[Records for this exercise]
(** * Firestore datasource: query router, SQL-subset parser, manual filter
      evaluator and grouping engine of [pkg/plugin/datasource.go].

    The Go code is embedded shallowly.  Query texts are byte strings
    ([string] of [ascii]); the functions of Go's [strings] and [strconv]
    packages that the plugin calls are modelled on bytes, with letters and
    white space restricted to their ASCII range.  Slice expressions
    [s[lo:hi]] are checked: an out-of-range slice is a run-time panic, which
    the model returns as [None] (and [Fault] at the top of the parser). *)

From Stdlib Require Import ZArith List String Ascii Bool Lia Floats
  DecimalString Permutation.
Import ListNotations.

Open Scope string_scope.
Open Scope Z_scope.

(** ** Go's [strings] package, on byte strings *)

Module Strings.

Definition len (s : string) : Z := Z.of_nat (String.length s).

Fixpoint HasPrefix (s prefix : string) {struct prefix} : bool :=
  match prefix with
  | EmptyString => true
  | String p ps =>
      match s with
      | EmptyString => false
      | String c cs => Ascii.eqb c p && HasPrefix cs ps
      end
  end.

(** [strings.Index]: the first position where [substr] occurs, or -1. *)
Fixpoint Index (s substr : string) : Z :=
  if HasPrefix s substr then 0
  else match s with
       | EmptyString => -1
       | String _ rest =>
           let i := Index rest substr in
           if i <? 0 then -1 else i + 1
       end.
(** * jishaku: the root command and the dropdown component

    A shallow embedding of [src/jishaku/features/root_command.py] and
    [src/Dropdown.py].

    Modelling conventions.

    - The host framework (discord.py, asyncio, psutil, importlib) is the
      boundary of the model.  What the code reads from it is a field of
      a record ([Context], [Env]); a call that acts on it ([ctx.send],
      [ctx.reply], [task.cancel()], [interface.send_to],
      [interaction.response.send_message]) is recorded as an [Effect],
      in the order the code performs it.  What the framework does with a
      call afterwards (delivery, splitting the paginator's lines into
      pages, unwinding a cancelled coroutine) is its own behaviour and
      is not modelled.
    - The cog's mutable attributes ([self.tasks], [self.jsk.hidden]) are
      an explicit state threaded through every command.
    - An exception raised by the code itself, or by the Python
      operations it applies, is an explicit [Raised] outcome; state
      changes and effects made before the raise persist, as they do in
      Python.
    - Floats are IEEE 754 doubles; the C library's [log] is a parameter
      of everything that depends on it. *)

From Stdlib Require Import ZArith List String Ascii Bool Lia.
From Stdlib Require Import DecimalString Decimal.
From Stdlib Require Import Floats.SpecFloat.
Import ListNotations.

Local Open Scope string_scope.
Local Open Scope Z_scope.

(** ** The fragment of the Python runtime the code relies on *)
Module Py.

(** Exceptions the modelled code can raise. *)
Inductive Exc : Type :=
| BadArgument (msg : string)
| ValueError (msg : string)
| OverflowError (msg : string)
| ZeroDivisionError (msg : string)
| IndexError (msg : string)
| KeyError (key : string)
| AttributeError (msg : string)
| TypeError (msg : string).

(** How a call ends: normally with a value, or by an exception. *)
Inductive Completion (A : Type) : Type :=
| Returned (a : A)
| Raised (e : Exc).
Arguments Returned {A} a.
Arguments Raised {A} e.

Definition bind {A B} (c : Completion A) (k : A -> Completion B) : Completion B :=
  match c with
  | Returned a => k a
  | Raised e => Raised e
  end.

Declare Scope py_scope.
Delimit Scope py_scope with py.
Notation "x <- c ;; k" := (bind c (fun x => k))
  (at level 61, c at next level, right associativity) : py_scope.

(** [str(n)] for an [int]. *)
Definition str_int (n : Z) : string := NilZero.string_of_int (Z.to_int n).

(** [str(x)] for an [Optional[int]]: [None] prints as its name. *)
Definition str_opt_int (x : option Z) : string :=
  match x with
  | Some n => str_int n
  | None => "None"
  end.

(** Truthiness of an [Optional[int]]: [None] and [0] are falsy. *)
Definition truthy_opt_int (x : option Z) : bool :=
  match x with
  | Some n => negb (n =? 0)
  | None => false
  end.

(** A decimal number left-padded with zeros to [width] digits, the
    [%m], [%d], [%H], [%M] and [%S] conversions of [strftime], and
    [%Y] as documented (four digits). *)
Fixpoint zeros (k : nat) : string :=
  match k with
  | O => ""
  | S k' => "0" ++ zeros k'
  end.

Definition zero_pad (width : nat) (n : Z) : string :=
  let s := str_int n in
  zeros (width - String.length s) ++ s.

(** The fields of a [datetime.datetime] that the code prints. *)
Record datetime : Type := mk_datetime {
  year : Z; month : Z; day : Z; hour : Z; minute : Z; second : Z
}.

(** [dt.strftime('%Y-%m-%d %H:%M:%S')]. *)
Definition strftime_ymd_hms (dt : datetime) : string :=
  zero_pad 4 (year dt) ++ "-" ++ zero_pad 2 (month dt) ++ "-" ++ zero_pad 2 (day dt)
  ++ " " ++ zero_pad 2 (hour dt) ++ ":" ++ zero_pad 2 (minute dt) ++ ":"
  ++ zero_pad 2 (second dt).
(** * FOWD: processing of a CDIP station ([fowd/cdip.py])

    A shallow embedding of [process_cdip_station] and of the helpers nested
    in it ([handle_result], [generate_results]), together with
    [get_cdip_wave_records], and the properties of the batch orchestration
    and of the merge of the per-file results.

    Python integers are unbounded and are modelled by [Z] (lengths by
    [nat]); a record chunk is a Python [dict] from field names to arrays and
    is modelled by a [gmap]; the lists [station_files] and [result_files]
    are lists indexed with stdpp's lookup and insert; exceptions, logging,
    the progress bar, the process pool and the call of the dataset writer
    are effects, recorded in a trace by a small state and error monad. *)

From Stdlib Require Import ZArith Lia.
From stdpp Require Import base numbers option list gmap strings fin_maps.

Open Scope Z_scope.

(** ** Data *)

(** The exceptions that the orchestration raises itself, and [OtherError]
    for whatever a collaborator (parsing, wave computation) raises. All of
    them are instances of Python's [Exception], which is what the handler
    of the pool catches ([except Exception]); a [BaseException] that is not
    an [Exception] ([KeyboardInterrupt], [SystemExit]) is not modelled. *)
Inductive exn : Type :=
| AssertionError
| RuntimeError (msg : string)
| KeyError (key : string)
| IndexError
| InvalidCDIPFile
| OtherError (what : string).

#[global] Instance exn_eq_dec : EqDecision exn.
Proof. solve_decision. Defined.

(** A record chunk: [dict] from field name to array. *)
Abbreviation record_chunk := (gmap string (list Z)).

(** The decoded state file; only its entry ['num_flags_fired'] is read, a
    [dict] whose [items()] come in insertion order. *)
Record state_summary : Type := { num_flags_fired : list (string * Z) }.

[Exercise]
Please output the lines of the listing above that fall in the stretch from the one with "zero_pad 4 (year" through the one with "for whatever a", exactly and only those.

[Written answer]
  zero_pad 4 (year dt) ++ "-" ++ zero_pad 2 (month dt) ++ "-" ++ zero_pad 2 (day dt)
  ++ " " ++ zero_pad 2 (hour dt) ++ ":" ++ zero_pad 2 (minute dt) ++ ":"
  ++ zero_pad 2 (second dt).
(** * FOWD: processing of a CDIP station ([fowd/cdip.py])

    A shallow embedding of [process_cdip_station] and of the helpers nested
    in it ([handle_result], [generate_results]), together with
    [get_cdip_wave_records], and the properties of the batch orchestration
    and of the merge of the per-file results.

    Python integers are unbounded and are modelled by [Z] (lengths by
    [nat]); a record chunk is a Python [dict] from field names to arrays and
    is modelled by a [gmap]; the lists [station_files] and [result_files]
    are lists indexed with stdpp's lookup and insert; exceptions, logging,
    the progress bar, the process pool and the call of the dataset writer
    are effects, recorded in a trace by a small state and error monad. *)

From Stdlib Require Import ZArith Lia.
From stdpp Require Import base numbers option list gmap strings fin_maps.

Open Scope Z_scope.

(** ** Data *)

(** The exceptions that the orchestration raises itself, and [OtherError]
    for whatever a collaborator (parsing, wave computation) raises. All of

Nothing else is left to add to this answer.